I love how the article makes an Italian photo id the equivalent despite the fact that there is no biometric information on the damn thing. Kind of the point don’t you think boys!? What the hell is the passport for then? In fact the only equivalent is in Hong Kong and I’m not sure I want to be following the Chinese lead on this one thanks.

McVeigh. Unabomber. ALF. The hate crime * du jour *.

And this is frigging stupid. How many illegal immigrants are in the U.S. now?

Well, at least the system is clear. It’s a three-tiered system:

Canadians: Biometric ID, DNA proof of identity, or the word of God

Most Other Countries: A passport.

Saudi Arabia: Come on in!
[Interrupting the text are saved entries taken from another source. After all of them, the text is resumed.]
(** X8. Two load commands in a row, for any two Configs, share one
    acquisition: the loader is called for the first Config only, every
    progress report is republished once (by the first command's
    callback), and when both loads are in each command warms up and
    posts its own ready. *)
Theorem concurrent_loads_share_one_acquisition c1 c2 ms1 ms2 ps (tok_first : bool) w :
  tokenizer (pipeline w) = None ->
  model (pipeline w) = None ->
  loads w = [] ->
  tasks w = [] ->
  let d1 := {| type := JSString "load"; data := ms1; config := c1 |} in
  let d2 := {| type := JSString "load"; data := ms2; config := c2 |} in
  let h1 := if tok_first then 0 else 1 in
  let h2 := if tok_first then 1 else 0 in
  let w' :=
    run E ([Message_event d1; Message_event d2]
           ++ (progress_of 0 1 <$> ps)
           ++ [Loader_settles h1 None; Loader_settles h2 None;
               Warmup_done 0; Warmup_done 1]) w in
  outbox w' =
    outbox w ++ [loading_model c1; loading_model c2]
    ++ (republished <$> ps.*2)
    ++ [loading_warmup; loading_warmup; ready; ready]
  /\ loads w' =
       [(AutoTokenizer_from_pretrained (modelName c1) true (Some post_progress),
         Fulfilled);
        (AutoModelForCausalLM_from_pretrained
           (modelName c1) (dtype c1) (device c1) true (Some post_progress),
         Fulfilled)]
  /\ tasks w' = [returned; returned].
Proof.
  intros Ht Hm Hl Hts d1 d2 h1 h2 w'.
  destruct w as [sc [mid t m] l ts r o u]. cbn in Ht, Hm, Hl, Hts. subst t m l ts.
  assert (Hw' : w' =
    {| stopping_criteria := sc;
       pipeline := {| model_id := Some (modelName c2); tokenizer := Some 0;
                      model := Some 1 |};
       loads := [(AutoTokenizer_from_pretrained (modelName c1) true (Some post_progress),
                  Fulfilled);
                 (AutoModelForCausalLM_from_pretrained
                    (modelName c1) (dtype c1) (device c1) true (Some post_progress),
                  Fulfilled)];
       tasks := [returned; returned];
       clock_reads := r;
       outbox := o ++ [loading_model c1; loading_model c2]
                   ++ (republished <$> ps.*2)
                   ++ [loading_warmup; loading_warmup; ready; ready];
       unhandled := u |}).
  { subst w'. rewrite !run_app. rewrite !run_cons. cbn [deliver run foldl].
    rewrite (listener_load E d1) by reflexivity.
    unfold load at 1. rewrite getInstance_miss by reflexivity.
    flat_step.
    rewrite (listener_load E d2) by reflexivity.
    unfold load at 1. erewrite getInstance_hit by reflexivity.
    flat_step.
    erewrite run_progress; [ | reflexivity | reflexivity | reflexivity | reflexivity ].
    flat_step.
    destruct tok_first; subst h1 h2.
    - flat_step.
      flat_step.
      flat_step.
      flat_step.
      rewrite <- !app_assoc. reflexivity.
    - flat_step.
      flat_step.
      flat_step.
      flat_step.
      rewrite <- !app_assoc. reflexivity. }
  rewrite Hw'. cbn. repeat split; reflexivity.
Qed.

End Worker_life.

(** * Properties of the page *)

Lemma string_app_assoc (a b c : string) : (a +:+ b) +:+ c = a +:+ (b +:+ c).
Proof.
  induction a as [ | x a IH]; [reflexivity | ].
  change (String x ((a +:+ b) +:+ c) = String x (a +:+ (b +:+ c))).
  rewrite IH. reflexivity.
Qed.

Lemma string_app_empty_r (a : string) : a +:+ EmptyString = a.
Proof.
  induction a as [ | x a IH]; [reflexivity | ].
  change (String x (a +:+ EmptyString) = String x a).
  rewrite IH. reflexivity.
Qed.

(** ** The switch, case by case *)

Lemma onMessageReceived_start s :
  App.onMessageReceived start s =
  App.setMessages
    (App.messages s ++ [{| role := "assistant"; content := EmptyString |}]) s.
Proof. reflexivity. Qed.

Lemma onMessageReceived_update o t n s :
  App.onMessageReceived (update o t n) s =
  App.setMessages (App.append_output (Some o) (App.messages s))
    (App.setNumTokens (Some n) (App.setTps t s)).
Proof. reflexivity. Qed.

Lemma onMessageReceived_complete out s :
  App.onMessageReceived (complete out) s = App.setIsRunning false s.
Proof. reflexivity. Qed.
(* ===== verification/Net.v ===== *)
(** * Network addresses

    The address types of [std::net] with the parser of [IpAddr::from_str], and the
    interface of the [ipnet] crate.  An IPv4 address is its [u32], an IPv6 address its
    [u128].  The code of [ipnet] is not part of the repository: [IpNetApi] is what the
    crates call of it and [IpNetLaws] the documented behaviour they rely on. *)
From S2P Require Import Prelude Str.

#[local] Open Scope Z_scope.

Inductive IpAddr : Type :=
  | V4 (a : Z)
  | V6 (a : Z).

#[global] Instance IpAddr_eq_dec : EqDecision IpAddr.
Proof. solve_decision. Defined.

#[global] Program Instance IpAddr_countable : Countable IpAddr :=
  inj_countable' (fun ip => match ip with V4 a => inl a | V6 a => inr a end)
                 (fun s => match s with inl a => V4 a | inr a => V6 a end) _.
Next Obligation. by intros [a|a]. Qed.

Definition is_ipv4 (ip : IpAddr) : bool := match ip with V4 _ => true | V6 _ => false end.

(** [Ipv4Addr::new]. *)
Definition ipv4 (a b c d : Z) : Z := ((a * 256 + b) * 256 + c) * 256 + d.

(** [Display] of an [Ipv4Addr]. *)
Definition show_ipv4 (ip : Z) : str :=
  show_uint (ip / 2 ^ 24) ++ lit "." ++ show_uint (ip / 2 ^ 16 mod 256) ++ lit "."
  ++ show_uint (ip / 2 ^ 8 mod 256) ++ lit "." ++ show_uint (ip mod 256).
Join a flight school!

Interesting how the level of scrutiny seems to be inversely proportional to the risk presented. But it’s a system.

I’ve done a little more research on this, and it appears that it is not only Canadians that will require Biometric IDs. All travelers will, but the article linked above, from Canada’s leading news source, CBC, is explaining how the Canadian government might decide these technologically advanced ID cards will be mandatory.

An article on the Government Security website indicates this kind of border control will exist at all customs entry points.
This kind of security is competely understandable, however, this article seems to indicate that the border guards who check IDs are the ones at fault. So instead of better training, the US goverment is going to use this technologically advanced method, which will cost millions to put into place (I’m assuming).

My main problem is that the US may think they are increasing their security and advancing technologically, however they are, in many ways, cutting themselves off from the rest of the world by denying entry to people without these biometric IDs. What about international governments who do not have the means to implement a system where these cards can be easily obtained?
Doesn’t it naturally follow that the US will lose a great deal of tourism due to the beefed up security needs? I know that many Canadians prefer to vacation in Florida because they do not require a passport (recommended, but not required). Won’t this deter people from travelling to the US?

  • Ehhh… iffy. He was a probably a bit nuts.
  • Fer crying out louf, this man was nuttier than a fruitcake.

Who? I’m assumig you don’t mean the muppet rip-off.

-So because we call mass attention to the evils in our midst we have more of it?

I just crossed the US/Canadian border this weekend at Sault Ste. Marie and was very disappointed in the level of security. With the US on “orange” alert, I would have expected a more stringent security check. We were asked a couple of questions about what we had purchased in Canada and just waved on. He didn’t even look at our ID’s. That bugs me.